28 C
Jakarta

RUU EBT Penting untuk Menciptakan Mekanisme Pasar dan Permintaan Energi Terbarukan

Baca Juga:

JAKARTA, MENARA62.COM — Pembahasan Rancangan Undang-Undang (RUU) Energi Baru dan Terbarukan (EBT) sudah memasuki tahap Rapat Dengar Pendapat Umum (RDPU) di Komisi VII DPR-RI. Koalisi Masyarakat Sipil Indonesia untuk Energi Bersih menyatakan, rancangan tersebut sangat penting untuk menciptakan mekanisme pasar dan permintaan (demand) yang lebih pasti untuk mengembangkan energi terbarukan di Tanah Air.

Jannata Giwangkara, Manajer Program Transformasi Energi Institute for Essential Services Reform (IESR), menyebutkan bahwa sudah ada sejumlah instrumen positif yang muncul dalam draf RUU yang dapat menciptakan mekanisme pasar dan permintaan tersebut. Instrumen dimaksud seperti Standar Portofolio Energi Terbarukan (SPET) dan Sertifikat Energi Terbarukan (SET) yang bisa menciptakan dan mengakselerasi jumlah permintaan energi terbarukan yang selama beberapa tahun terakhir stagnan, bahkan menurun.

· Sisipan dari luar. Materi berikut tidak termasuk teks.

Definition neighbor_offsets : list cell :=
  [(1, 0, 0); (-1, 0, 0); (0, 1, 0); (0, -1, 0); (0, 0, 1); (0, 0, -1)].

Definition get_collision_edge_cells (tree_grid : gref)
    (collision_cells : list cell) : M (list cell) :=
  let neighbors :=
    c ← collision_cells; (λ o, cell_add c o) <$> neighbor_offsets in
  neighbors <- trim_mask tree_grid neighbors ;;
  vals <- getitem tree_grid neighbors ;;
  mret_M (select neighbors ((λ v, v =? value crown) <$> vals)).

Definition get_cells_for_sphere (radius : Z) : list cell :=
  let r := np_arange (- radius) (radius + 1) in
  let grid := z ← r; x ← r; y ← r; [(x, y, z)] in
  filter (λ c : cell, c.1.1 ^ 2 + c.1.2 ^ 2 + c.2 ^ 2 ≤ radius ^ 2) grid.

Definition assign_rest_of_collision_cells (translation : cell) : M unit :=
  tree1_grid <- read Tree1 ;;
  let tree1_collision_cells := argwhere_eq tree1_grid (value collision) in
  let tree1_distances := distance_transform_edt (not_owned_mask tree1_grid) in
  tree1_conflicted_distances <- take tree1_distances tree1_collision_cells ;;
  let tree2_collision_cells :=
    (λ c, cell_add c translation) <$> tree1_collision_cells in
  tree2_grid <- read Tree2 ;;
  let tree2_distances := distance_transform_edt (not_owned_mask tree2_grid) in
  tree2_conflicted_distances <- take tree2_distances tree2_collision_cells ;;
  let tree1_cells_closer :=
    select tree1_collision_cells
      (zip_with fle tree1_conflicted_distances tree2_conflicted_distances) in
  let tree1_cells_farther :=
    select tree1_collision_cells
      (zip_with fgt tree1_conflicted_distances tree2_conflicted_distances) in
  setitem Tree1 tree1_cells_closer (value crown) ;;;
  setitem Tree1 tree1_cells_farther (value no_tree) ;;;
  let tree2_cells_closer :=
    select tree2_collision_cells
      (zip_with flt tree2_conflicted_distances tree1_conflicted_distances) in
  let tree2_cells_farther :=
    select tree2_collision_cells
      (zip_with fge tree2_conflicted_distances tree1_conflicted_distances) in
  setitem Tree2 tree2_cells_closer (value crown) ;;;
  setitem Tree2 tree2_cells_farther (value no_tree).

(** One iteration of the [for round in range(rounds)] loop. *)
Definition growth_round (tree1_collision_edge_cells tree2_collision_edge_cells
    : list cell) (translation : cell) : M unit :=
  let min_radius := 1 in
  let max_radius := 3 in
  sphere_radius <- randint min_radius max_radius ;;
  let sphere_cells := get_cells_for_sphere sphere_radius in
  collision_edge_cell <- choice tree1_collision_edge_cells ;;
  mask <- trim_mask Tree2
    ((λ c, cell_add c (cell_add collision_edge_cell translation)) <$> sphere_cells) ;;
  mask <- trim_mask Tree1 ((λ c, cell_sub c translation) <$> mask) ;;
  vals <- getitem Tree1 mask ;;
  let conflicted_contained_cells :=
    select mask ((λ v, v =? value collision) <$> vals) in
  setitem Tree1 conflicted_contained_cells (value crown) ;;;
  let conflicted_contained_cells :=
    (λ c, cell_add c translation) <$> conflicted_contained_cells in
  setitem Tree2 conflicted_contained_cells (value no_tree) ;;;
  collision_edge_cell <- choice tree2_collision_edge_cells ;;
  mask <- trim_mask Tree1
    ((λ c, cell_add c (cell_sub collision_edge_cell translation)) <$> sphere_cells) ;;
  mask <- trim_mask Tree2 ((λ c, cell_add c translation) <$> mask) ;;
  vals <- getitem Tree2 mask ;;
  let conflicted_contained_cells :=
    select mask ((λ v, v =? value collision) <$> vals) in
  setitem Tree2 conflicted_contained_cells (value crown) ;;;
  let conflicted_contained_cells :=
    (λ c, cell_sub c translation) <$> conflicted_contained_cells in
  setitem Tree1 conflicted_contained_cells (value no_tree).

“SPET ini nanti harapannya bisa mewajibkan badan usaha energi untuk membangun atau memproduksi energi terbarukan dari portofolio yang sudah ada. Misal, perusahaan batu bara, saat ini sudah mengembangkan lini bisnis ke arah energi terbarukan. Ini karena mereka sadar ET akan menjadi bisnis baru yang menguntungkan di masa depan. Sementara Sertifikat ET untuk mekanisme jual beli produksi energi terbarukan,” kata Jannata dalam diskusi media “Urgensi Energi Bersih dalam RUU EBT,” (23/9/2020).

Pembahasan RUU EBT yang saat ini sudah masuk dalam Program Legislasi Nasional (Prolegnas) Prioritas Tahun 2020, harus tidak kalah progresif dengan pembahasan dan penyelesaian RUU Cipta Kerja, dan seharusnya hanya fokus untuk energi terbarukan saja. Apalagi proses penyusunan RUU ini sudah dimulai sejak Januari 2017 saat Komisi II DPD RI mengadakan RDPU dengan Masyarakat Energi Terbarukan Indonesia (METI).

Jannata menyatakan, “Dari 13 negara di Asia Pasifik, sembilan negara di antaranya sudah memiliki UU khusus untuk energi terbarukan, bahkan sudah ada sejak tahun 2000. Untuk Indonesia, pemerintah memang sudah lebih dahulu menerbitkan UU Nomor 21 tahun 2014 tentang Panas Bumi, ketimbang mengatur energi terbarukan secara umum. Sehingga sudah menjadi semakin urgen memiliki UU tersendiri untuk energi terbarukan dalam era transisi energi dan dekarbonisasi ini.”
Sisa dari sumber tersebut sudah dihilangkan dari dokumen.